Finally, my husband popped out of the confessional, beaming.
He took my arm and steered me back to the side door. “We’re all set. Tomorrow at 4:00 p.m.
I let out a sigh of relief.
“I told you not to worry.”
“What happened? You were in there a long time.”
“The arrangements only took a couple of minutes," he admitted. "But it’s been a long time since I’ve been to confession.”
The next afternoon, I shooed Christopher out of our hotel to find our friends who said they’d wait for us near the cathedral doors. “I’ll be along soon,” I assured him.
I dressed, unwrapped the bouquet, and made my way to the church down via dei Servi to a steady chorus of “Auguri!” The journey through old Florence, with the cathedral's red-tiled dome in sight, had a surreal, cinematic quality.
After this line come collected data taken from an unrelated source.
(** * WAI-Aitf: context/session state and tool-calling orchestration

    A shallow embedding of the weather assistant's core:
    - [src/lib/weatherTools.ts]: [getCoordinates], [parseDate],
      [executeWeatherTool];
    - [src/lib/contextManager.ts]: the client-side [ContextManager], the
      server-side [SessionStore] and [resolveContextWithSession];
    - the two [POST] handlers: the single-tool one of
      [src/app/api/chat-optimized/route.ts] and the multi-tool one kept in
      [src/app/compare/page.tsx].

    JavaScript strings are sequences of UTF-16 code units, instants are
    milliseconds since the epoch ([Z]), the [Map] of sessions is a [gmap],
    and the outside world (clock, geocoder, weather API, completion
    provider) is an explicit environment; every [fetch] leaves an event in
    a log. *)

From Stdlib Require Import ZArith NArith List Ascii String Floats Lia Bool.
From stdpp Require Import gmap list option.

Set Warnings "-inexact-float".

(* ===================================================================== *)
(** ** JavaScript strings *)
(* ===================================================================== *)

Module Js.

(** A string value: the list of its UTF-16 code units. *)
Abbreviation str := (list N).
Definition toLowerCase (s : string) : string := str (map lower_char (chars s)).

Fixpoint trimStart_chars (l : list ascii) : list ascii :=
  match l with
  | c :: l' => if is_space c then trimStart_chars l' else l
  | [] => []
  end.

Definition trimEnd_chars (l : list ascii) : list ascii :=
  rev (trimStart_chars (rev l)).

Definition trim (s : string) : string :=
  str (trimEnd_chars (trimStart_chars (chars s))).

(** [s.indexOf(c)] for a one-character needle; [None] is -1. *)
Fixpoint indexOf_chars (c : ascii) (l : list ascii) : option nat :=
  match l with
  | [] => None
  | x :: l' => if Ascii.eqb x c then Some 0
               else option_map S (indexOf_chars c l')
  end.

Definition indexOf (s : string) (c : ascii) : option nat :=
  indexOf_chars c (chars s).

(** Relative index of [slice]: negative counts from the end, and the
    result is clamped to [0, len]. *)
Definition rel_index (len : nat) (i : Z) : nat :=
  if (i <? 0)%Z then Z.to_nat (Z.max 0 (Z.of_nat len + i))
  else Nat.min len (Z.to_nat i).

(** [s.slice(start, end)]. *)
Definition slice (s : string) (start stop : Z) : string :=
  let l := chars s in
  let from := rel_index (length l) start in
  let to := rel_index (length l) stop in
  str (firstn (to - from) (skipn from l)).

(** [s.slice(start)]. *)
Definition slice_from (s : string) (start : Z) : string :=
  let l := chars s in
  str (skipn (rel_index (length l) start) l).

(** Index of [substring]: clamped to [0, len]. *)
Definition clamp_index (len : nat) (i : Z) : nat :=
  Nat.min len (Z.to_nat (Z.max 0 i)).

(** [s.substring(start, end)]: both indices are clamped, and swapped
    when [start > end]. *)
Definition substring (s : string) (start stop : Z) : string :=
  let l := chars s in
  let a := clamp_index (length l) start in
  let b := clamp_index (length l) stop in
  let from := Nat.min a b in
  let to := Nat.max a b in
  str (firstn (to - from) (skipn from l)).

(** [s.substring(start)]. *)
Definition substring_from (s : string) (start : Z) : string :=
  let l := chars s in
  str (skipn (clamp_index (length l) start) l).

(** [s.split(/\r?\n/)]: a separator is LF, or CR immediately followed
    by LF.  The result always has at least one element. *)
Fixpoint split_lines_chars (cur : list ascii) (l : list ascii) : list string :=
  match l with
  | [] => [str (rev cur)]
  | c :: l' =>
      if Ascii.eqb c "010" then str (rev cur) :: split_lines_chars [] l'
      else if Ascii.eqb c "013" then
        match l' with
        | c' :: l'' =>
            if Ascii.eqb c' "010" then str (rev cur) :: split_lines_chars [] l''
            else split_lines_chars (c :: cur) l'
        | [] => split_lines_chars (c :: cur) l'
        end
      else split_lines_chars (c :: cur) l'
  end.

Definition split_lines (s : string) : list string :=
  split_lines_chars [] (chars s).

(** Does [l] start with [pat], comparing letters without case (the [i]
    flag of a regular expression over an ASCII pattern)?  Returns the
    rest of [l] after the match. *)
Fixpoint strip_prefix_ci (pat l : list ascii) : option (list ascii) :=
  match pat, l with
  | [], _ => Some l
  | p :: pat', c :: l' =>
      if Ascii.eqb (upper_ascii p) (upper_ascii c) then strip_prefix_ci pat' l'
      else None
  | _ :: _, [] => None
  end.

End JsString.

(** ** Header maps: [parseRawHeaders] and [mergeDefaultJsonContentType] *)

Module Headers.
Import JsString.

(** [type HeaderMap = Record<string, string>] *)
Abbreviation HeaderMap := (gmap string string).

(** [headers[key] = value] on an object created by the literal [{}].
    Every key becomes an own property, except ["__proto__"]: that
    assignment reaches the accessor inherited from [Object.prototype],
    which ignores a string, so no own property is created. *)
Definition assign (key value : string) (headers : HeaderMap) : HeaderMap :=
  if decide (key = "__proto__") then headers else <[key := value]> headers.

Definition http_methods : list string :=
  ["GET"; "POST"; "PUT"; "PATCH"; "DELETE"; "HEAD"; "OPTIONS"].

(** [/^(GET|POST|PUT|PATCH|DELETE|HEAD|OPTIONS)\s+/i.test(s)]: one of the
    method names, in any case, followed by at least one white space. *)
Definition is_request_line (s : string) : bool :=
  existsb
    (fun m =>
       match strip_prefix_ci (chars m) (chars s) with
       | Some (c :: _) => is_space c
       | _ => false
       end)
    http_methods.

(** The body of the loop of [parseRawHeaders] on one line: the entry the
    line assigns, or [None] when the line is skipped by a [continue]. *)
Definition parseHeaderLine (line : string) : option (string * string) :=
  let trimmed := trim line in
  if decide (trimmed = "") then None
  else if is_request_line trimmed then None
  else
    match indexOf trimmed ":" with
    | None => None
    | Some idx =>
        let key := trim (slice trimmed 0 (Z.of_nat idx)) in
        let value := trim (slice_from trimmed (Z.of_nat idx + 1)) in
        if decide (key = "") then None
        else if decide (toLowerCase key = "content-length") then None
        else Some (key, value)
    end.

Definition parseHeaderStep (headers : HeaderMap) (line : string) : HeaderMap :=
  match parseHeaderLine line with
  | Some (key, value) => assign key value headers
  | None => headers
  end.

Definition parseHeaderLines (lines : list string) (headers : HeaderMap) : HeaderMap :=
  foldl parseHeaderStep headers lines.

Definition parseRawHeaders (raw : string) : HeaderMap :=
  parseHeaderLines (split_lines raw) ∅.

(** [Object.keys(headers).find((k) => k.toLowerCase() === 'content-type')]:
    the first own key that matches, [None] for [undefined].  The order of
    the keys does not matter to the caller, which only tests the result. *)
Definition findContentTypeKey (headers : HeaderMap) : option string :=
  List.find (fun k => bool_decide (toLowerCase k = "content-type"))
            (map fst (map_to_list headers)).

(** [{ 'Content-Type': 'application/json', ...headers }]: the spread
    entries come last and win over the literal one. *)
Definition withDefaultJson (headers : HeaderMap) : HeaderMap :=
  headers ∪ {[ "Content-Type" := "application/json" ]}.

(** [!ctKey] holds for [undefined] and for the empty string. *)
Definition mergeDefaultJsonContentType (headers : HeaderMap) : HeaderMap :=
  match findContentTypeKey headers with
  | None => withDefaultJson headers
  | Some ctKey => if decide (ctKey = "") then withDefaultJson headers else headers
  end.

End Headers.

(** ** Session wordlist: [splitWordsTokenize] and [addWord] *)

Module Tokenizer.
Import JsString.

(** [s.split(/[C]+/)] for a character class [C] given as a predicate:
    every maximal run of separator characters is one separator; a
    separator at either end leaves an empty string there. *)
Fixpoint split_runs_chars (sep : ascii -> bool) (in_sep : bool)
         (cur l : list ascii) : list string :=
  match l with
  | [] => [str (rev cur)]
  | c :: l' =>
      if sep c then
        if in_sep then split_runs_chars sep true cur l'
        else str (rev cur) :: split_runs_chars sep true [] l'
      else split_runs_chars sep false (c :: cur) l'
  end.

Definition split_runs (sep : ascii -> bool) (s : string) : list string :=
  split_runs_chars sep false [] (chars s).

(** [[^A-Za-z0-9]] *)
Definition non_alnum (c : ascii) : bool := negb (is_alnum c).

(** [[\s_\-]] *)
Definition word_break (c : ascii) : bool :=
  is_space c || Ascii.eqb c "_" || Ascii.eqb c "-".

(** [piece.replace(/([a-z0-9])([A-Z])/g, '$1 $2')]: the scan goes left
    to right and resumes after the two characters of a match. *)
Fixpoint camel_spaced_chars (l : list ascii) : list ascii :=
  match l with
  | a :: l' =>
      match l' with
      | b :: l'' =>
          if (is_lower a || is_digit a) && is_upper b
          then a :: " "%char :: b :: camel_spaced_chars l''
          else a :: camel_spaced_chars l'
      | [] => [a]
      end
  | [] => []
  end.

Definition camel_spaced (piece : string) : string :=
  str (camel_spaced_chars (chars piece)).

Definition nonempty (s : string) : bool := negb (String.eqb s "").

Definition splitWordsTokenize (token : string) : list string :=
  if String.eqb token "" then []
  else
    flat_map
      (fun piece =>
         map toLowerCase
             (filter (fun sub => nonempty sub = true)
                     (split_runs word_break (camel_spaced piece))))
      (filter (fun piece => nonempty piece = true) (split_runs non_alnum token)).

Definition addWord (set : gset string) (w : string) : gset string :=
  if String.eqb w "" then set
  else foldl (fun acc p => {[ p ]} ∪ acc) ({[ toLowerCase w ]} ∪ set)
             (splitWordsTokenize w).

End Tokenizer.

(** ** JSON values *)

Module Json.
Import JsString.

(** A number [JNum m e] is the decimal [m * 10^e]. *)
Inductive JSON : Type :=
| JNull
| JBool (b : bool)
| JNum (mantissa exponent : Z)
| JStr (s : string)
| JArr (items : list JSON)
| JObj (members : list (string * JSON)).

(** [Boolean(v)] *)
Definition truthy (v : JSON) : bool :=
  match v with
  | JNull => false
  | JBool b => b
  | JNum m _ => negb (m =? 0)%Z
  | JStr s => negb (String.eqb s "")
  | JArr _ | JObj _ => true
  end.
(** ** Claims on the particle-level cut and the counters *)

Section ParticleClaims.

Implicit Types (v : variant) (p : particle) (i : interaction).

(** The local variable [energy] of the cut is the kinetic energy of the
    energy model. *)
Lemma final_state_signal_unfold v p :
  cuts.final_state_signal v p =
    is_primary p
    && ((pid p =? 2) && dgt (kinetic_energy v p) 143.425
        || negb (pid p =? 2) && (pid p <? 4) && dgt (kinetic_energy v p) 25
        || (pid p =? 4) && dgt (kinetic_energy v p) 50).
Proof.
  unfold cuts.final_state_signal, kinetic_energy.
  destruct (is_primary p); [simpl|reflexivity].
  destruct v; [reflexivity|].
  rewrite Z.gtb_ltb.
  destruct (Z.ltb_spec 1 (pid p)), (Z.ltb_spec (pid p) 2);
    first [lia | reflexivity].
Qed.

(** C4.  For a particle whose type code is not negative (the codes of the
    data model are 0 to 5), the cut holds exactly when the particle is
    primary and is a muon above 143.425, a photon, electron or pion above
    25, or a proton above 50, all comparisons strict and the energy being
    the kinetic energy of the record variant.  A primary muon at exactly
    143.425 fails, and a particle of type Other never passes. *)
Theorem final_state_signal_iff v p (Hcode : 0 <= pid p) :
  (cuts.final_state_signal v p = true <->
     is_primary p = true /\
     (pid p = 2 /\ dgt (kinetic_energy v p) 143.425 = true
      \/ (pid p = 0 \/ pid p = 1 \/ pid p = 3)
         /\ dgt (kinetic_energy v p) 25 = true
      \/ pid p = 4 /\ dgt (kinetic_energy v p) 50 = true))
  /\ (is_primary p = true -> pid p = 2 ->
      kinetic_energy v p = 143.425%float ->
      cuts.final_state_signal v p = false)
  /\ (pid p = 5 -> cuts.final_state_signal v p = false).
Proof.
  rewrite final_state_signal_unfold. split; [split|split].
  - intros H. apply andb_prop in H as [-> H]. split; [reflexivity|].
    destruct (Z.eqb_spec (pid p) 2) as [E2|E2],
      (Z.ltb_spec (pid p) 4) as [L4|L4],
      (Z.eqb_spec (pid p) 4) as [E4|E4]; simpl in H;
      try discriminate; try lia; rewrite ?orb_false_r in H.
    + by left.
    + right; left. split; [lia | assumption].
    + right; right. by split.
  - intros [-> [[-> H]|[[Hc H]|[-> H]]]]; simpl.
    + by rewrite H.
    + destruct (Z.eqb_spec (pid p) 2) as [E2|E2],
        (Z.ltb_spec (pid p) 4) as [L4|L4]; try lia.
      simpl. by rewrite H.
    + by rewrite H.
  - intros -> -> ->. reflexivity.
  - intros ->. simpl. apply andb_false_r.
Qed.
(** X7.  After the scan, for each team, no counter is negative and no
    10-minute counter exceeds its 15-minute counter.  The two teams' counters
    of kills, towers, dragons and heralds add up to the number of events that
    could latch the matching marker, so a marker is 0 exactly when that total
    is 0, and the team a marker names has at least one on that counter. *)
Theorem scan_invariants :
  ∀ (pid2team : gmap Z Z) (frames_ : list frame) (t : Z),
    t = 100 ∨ t = 200 →
    let st := augment_objectives.scan pid2team augment_objectives.init_state
                frames_ in
    let c := objectives_spec.counter (augment_objectives.base st) in
    (∀ f, f ∈ scan_laws.counter_fields → 0 ≤ c t f)
    ∧ c t "k10" ≤ c t "k15" ∧ c t "d10" ≤ c t "d15" ∧ c t "a10" ≤ c t "a15"
    ∧ ∀ m,
        c 100 (scan_laws.marker_field m) + c 200 (scan_laws.marker_field m)
        = Z.of_nat (length (omap (scan_laws.latch_of pid2team m)
                              (objectives_spec.all_events frames_)))
        ∧ (objectives_spec.marker m st = 0
           ↔ c 100 (scan_laws.marker_field m)
             + c 200 (scan_laws.marker_field m) = 0)
        ∧ (objectives_spec.marker m st = t → 1 ≤ c t (scan_laws.marker_field m)).
Proof.
  intros pid2team frames_ t Ht st c.
  assert (∀ t' f, t' = 100 ∨ t' = 200 → f ∈ scan_laws.counter_fields →
            c t' f = scan_laws.sum_Z
                       ((fun ev => scan_laws.contribution pid2team ev t' f)
                        <$> objectives_spec.all_events frames_)) as Hc.
  { intros t' f Ht' Hf. subst c st. rewrite scan_all_events, foldl_counter by done.
    rewrite init_counter by done. lia. }
  assert (∀ f, f ∈ scan_laws.counter_fields → 0 ≤ c t f) as Hpos.
  { intros f Hf. rewrite Hc by done. by apply sums_nonneg. }
  split_and!; [done|..].
  1-3: rewrite !Hc by (auto; unfold scan_laws.counter_fields; cbn; in_list);
       apply sums_le; [done|in_list].
  intros m.
  pose proof (marker_field_known m) as Hm.
  assert (c 100 (scan_laws.marker_field m) + c 200 (scan_laws.marker_field m)
          = Z.of_nat (length (omap (scan_laws.latch_of pid2team m)
                                (objectives_spec.all_events frames_)))) as Htot.
  { rewrite !Hc by auto. apply sums_latching. }
  assert (objectives_spec.marker m st
          = default 0 (head (omap (scan_laws.latch_of pid2team m)
                               (objectives_spec.all_events frames_)))) as Hmark.
  { subst st. rewrite scan_all_events, marker_foldl_first. by destruct m. }
  assert (∀ v, head (omap (scan_laws.latch_of pid2team m)
                       (objectives_spec.all_events frames_)) = Some v → v ≠ 0)
    as Hnz.
  { intros v Hhead. apply head_Some in Hhead as [l Hl].
    assert (v ∈ omap (scan_laws.latch_of pid2team m)
                  (objectives_spec.all_events frames_)) as Hin
      by (rewrite Hl; by left).
    apply list_elem_of_omap in Hin as (ev & _ & Hlatch).
    unfold scan_laws.latch_of in Hlatch.
    destruct (Z.eqb_spec (objectives_spec.marker m
                (augment_objectives.process_event pid2team
                   augment_objectives.init_state ev)) 0); [done|].
    by injection Hlatch as <-. }
  split_and!; [done| |].
  - rewrite Htot, Hmark.
    destruct (omap _ _) as [|v l] eqn:Ho; cbn [head default length].
    + done.
    + specialize (Hnz v eq_refl). unfold id. rewrite Nat2Z.inj_succ. split; lia.
  - rewrite Hmark. intros Hv. rewrite Hc by done.
    apply sums_latched_side; [done|].
    destruct (head _) as [v|]; cbn [default] in Hv; [by subst|lia].
Qed.

(** ** The ward counter *)

Section ward_laws_facts.

Import augment_more objectives_spec ward_laws.

Context (pid2team : gmap Z Z).

Lemma counter_add_to c tid field v t f :
  counter (add_to c tid field v) t f
  = counter c t f
    + (if decide (tid = t) then if decide (field = f) then v else 0 else 0).
Proof.
  unfold add_to, counter.
  destruct (decide (tid = t)) as [->|Hne].
  - rewrite lookup_total_insert_eq.
    destruct (decide (field = f)) as [->|Hf].
    + rewrite lookup_total_insert_eq. lia.
    + rewrite lookup_total_insert_ne by done. lia.
  - rewrite lookup_total_insert_ne by done. lia.
Qed.

Lemma control_spec ev :
  default "" (wardType ev) = "CONTROL_WARD"
  ↔ wardType ev = Some "CONTROL_WARD".
Proof. destruct (wardType ev); cbn; naive_solver. Qed.

Lemma ward_placed_counter c ev ts tid t f :
  ev_type ev = Some "WARD_PLACED" →
  ev_timestamp ev = Some ts → ts ≤ CUT15 →
  team_from_pid (creatorId ev) pid2team = Some tid →
  tid = 100 ∨ tid = 200 →
  counter (ward_event pid2team c ev) t f
  = counter c t f
    + (if decide (tid = t) then
         (if decide ("wp15" = f) then 1 else 0)
         + (if decide ("cwp15" = f) then control ev else 0)
         + (if decide ("wp10" = f) then in10 ts else 0)
         + (if decide ("cwp10" = f) then in10 ts * control ev else 0)
       else 0).
Proof.
  intros Hty Hts Hle Hc Htid.
  assert (team_in (Some tid) = true) as Hin by (apply team_in_spec; naive_solver).
  unfold ward_event, in10, control.
  rewrite Hts, Hty, Hc, Hin. cbn [negb].
  destruct (Z.ltb_spec CUT15 ts); [lia|].
  rewrite decide_True by done.
  pose proof (control_spec ev) as Hctl.
  destruct (Z.leb_spec ts CUT10);
    destruct (decide (default "" (wardType ev) = "CONTROL_WARD")) as [Hw|Hw];
    destruct (decide (wardType ev = Some "CONTROL_WARD")) as [Hw'|Hw'];
    try (exfalso; tauto);
    rewrite !counter_add_to;
    destruct (decide (tid = t)) as [->|Hne];
    repeat case_decide; lia.
Qed.

Lemma ward_kill_counter c ev ts tid t f :
  ev_type ev = Some "WARD_KILL" →
  ev_timestamp ev = Some ts → ts ≤ CUT15 →
  team_from_pid (killerId ev) pid2team = Some tid →
  tid = 100 ∨ tid = 200 →
  counter (ward_event pid2team c ev) t f
  = counter c t f
    + (if decide (tid = t) then
         (if decide ("wk15" = f) then 1 else 0)
         + (if decide ("wk10" = f) then in10 ts else 0)
       else 0).
Proof.
  intros Hty Hts Hle Hc Htid.
  assert (team_in (Some tid) = true) as Hin by (apply team_in_spec; naive_solver).
  unfold ward_event, in10.
  rewrite Hts, Hty, Hc, Hin. cbn [negb].
  destruct (Z.ltb_spec CUT15 ts); [lia|].
  rewrite decide_False by done. rewrite decide_True by done.
  destruct (Z.leb_spec ts CUT10);
    rewrite !counter_add_to;
    destruct (decide (tid = t)) as [->|Hne];
    repeat case_decide; lia.
Qed.

End ward_laws_facts.

Section ward_scan_facts.

Import augment_more objectives_spec ward_laws.

Context (pid2team : gmap Z Z).

(** What an event is to the ward counter: nothing, a counted placement or a
    counted kill. *)
Lemma ward_event_cases c ev :
  ward_event pid2team c ev = c
  ∨ (∃ ts tid, ev_type ev = Some "WARD_PLACED" ∧ ev_timestamp ev = Some ts
       ∧ ts ≤ CUT15 ∧ team_from_pid (creatorId ev) pid2team = Some tid
       ∧ (tid = 100 ∨ tid = 200))
  ∨ (∃ ts tid, ev_type ev = Some "WARD_KILL" ∧ ev_timestamp ev = Some ts
       ∧ ts ≤ CUT15 ∧ team_from_pid (killerId ev) pid2team = Some tid
       ∧ (tid = 100 ∨ tid = 200)).
Proof.
  unfold ward_event.
  destruct (ev_timestamp ev) as [ts|] eqn:Hts; [|by left].
  destruct (Z.ltb_spec CUT15 ts); [by left|].
  destruct (decide (ev_type ev = Some "WARD_PLACED")) as [Hp|Hp].
  - destruct (team_from_pid (creatorId ev) pid2team) as [tid|] eqn:Hc; [|by left].
    destruct (team_in (Some tid)) eqn:Hin; [|by left].
    apply team_in_spec in Hin.
    right; left. exists ts, tid. split_and!; try done.
    destruct Hin as [[= ->]|[= ->]]; auto.
  - destruct (decide (ev_type ev = Some "WARD_KILL")) as [Hk|Hk]; [|by left].
    destruct (team_from_pid (killerId ev) pid2team) as [tid|] eqn:Hc; [|by left].
    destruct (team_in (Some tid)) eqn:Hin; [|by left].
    apply team_in_spec in Hin.
    right; right. exists ts, tid. split_and!; try done.
    destruct Hin as [[= ->]|[= ->]]; auto.
Qed.

(** The inequalities the ward counters of a team keep. *)
Lemma ward_step_invariant c ev t :
  t = 100 ∨ t = 200 →
  let inv c :=
    0 ≤ counter c t "cwp10" ∧ counter c t "cwp10" ≤ counter c t "wp10"
    ∧ counter c t "wp10" ≤ counter c t "wp15"
    ∧ counter c t "cwp10" ≤ counter c t "cwp15"
    ∧ counter c t "cwp15" ≤ counter c t "wp15"
    ∧ 0 ≤ counter c t "wk10" ∧ counter c t "wk10" ≤ counter c t "wk15" in
  inv c → inv (ward_event pid2team c ev).
Proof.
  intros Ht inv Hinv. subst inv. cbn beta in *.
  destruct (ward_event_cases c ev)
    as [->|[(ts & tid & Hty & Hts & Hle & Hc & Htid)
           |(ts & tid & Hty & Hts & Hle & Hc & Htid)]]; [done|..].
  - rewrite !(ward_placed_counter pid2team c ev ts tid) by done.
    string_decides. unfold in10, control.
    destruct (decide (tid = t)); destruct (ts <=? CUT10);
      destruct (decide (wardType ev = Some "CONTROL_WARD")); lia.
  - rewrite !(ward_kill_counter pid2team c ev ts tid) by done.
    string_decides. unfold in10.
    destruct (decide (tid = t)); destruct (ts <=? CUT10); lia.
Qed.

Lemma ward_scan_events c frames_ :
  ward_scan pid2team c frames_
  = foldl (ward_event pid2team) c (all_events frames_).
Proof.
  unfold ward_scan, all_events. revert c.
  induction frames_ as [|fr frames_ IH]; intros c; simpl; [done|].
  by rewrite foldl_app, IH.
Qed.
(** * Jigsaw Controller (app.py): grouping engine and phase timer

    A shallow embedding of the grouping functions of [app.py]
    ([assign_topics_evenly], [invert_to_experts], [build_stammgruppen],
    [build_simple_groups]) and of the timer and phase operations of
    [PhaseFrame] ([_tick], [_toggle], [_plus_minute], [_next],
    [_apply_change], [_reshuffle]), with the properties of the
    specification proved or refuted on them; further, of [clean_lines],
    [mmss] and the operations of [SetupFrame] on the form and on the
    saved classes, with properties read off the code.

    Python data is modelled as follows.
    - [str] is [string]; Python compares strings by code point, which on
      UTF-8 bytes is the bytewise lexicographic order [String.leb].
    - [int] is [Z] where the value may be any integer ([group_count],
      [seconds_left], seeds) and [nat] for indices and lengths.
    - [list] is [list], indexed with stdpp's lookup [!!].  An index out of
      range raises [IndexError] in Python; here such an access returns
      [Raise IndexError].  Subscripting a [dict] with a key it does not
      have raises [KeyError]; here [Raise KeyError].
    - [dict] is an association list in insertion order without repeated
      keys, as Python's dict keeps it (module [PyDict]).
    - [random.Random] is an interface ([RandomGen]): the Mersenne Twister
      itself is not part of the repository. *)

From Stdlib Require Import ZArith Lia.
From Stdlib Require Import Sorting.Sorted.
From stdpp Require Import base tactics option numbers list list_numbers strings sorting.
From stdpp Require Import gmap pretty.
From Stdlib Require Import Ascii.

Local Open Scope Z_scope.
Local Open Scope nat_scope.

(** ** Exceptions *)

Inductive exn : Type :=
  | IndexError
  | KeyError.

Inductive result (A : Type) : Type :=
  | Ok (a : A)
  | Raise (e : exn).
Arguments Ok {A} a.
Arguments Raise {A} e.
My husband met me on the cathedral’s marble steps, his mouth agape in the most charming manner.
Don Mario Alexis Portella, an English speaking Italian priest, officiated our vow renewal in a side chapel near the front of the church. He said the longevity of our commitment gave him great hope. I remember thinking it a beautiful thing to give another person hope. My hands and voice trembled as I recited words I’d prepared for my husband. I said if I possessed the power to turn back time, I’d marry him again in a heartbeat, that I’d say yes, a thousand times over.
Bells pealed from Giotto’s tower as we left the cathedral to more calls of “Auguri!”
We strolled through the historic district to il David, a restaurant with outside seating on the Piazza della Signoria, where we raised glasses of Brunello while locals and visitors to the city showered us with good wishes.
Later, we dined at La Grotta Guelfa, another restaurant nearby, and toasted our friends, our marriage, the future.
After we left the restaurant, we encountered a procession of musicians and people dressed in Renaissance costumes. Oxen pulled a wagon stacked high with Chianti bottles. Florentines have a penchant for pageantry, and in this instance, they turned out to celebrate the arrival of the year’s new wine. Christopher turned to me and announced with the flourish of his hand, “Look, I’ve made you a parade.”
I couldn't help but laugh.
Some dismiss the idea of a vow renewal. “No need,” I’ve heard couples say. “Our original vows still work.” It's a logical response, even laudable, but for us it had nothing to do with our wedding vows working. It had everything to do with finding another reason to celebrate, for carving out time to honor our marriage and each other.
I’d do it again, a thousand times over.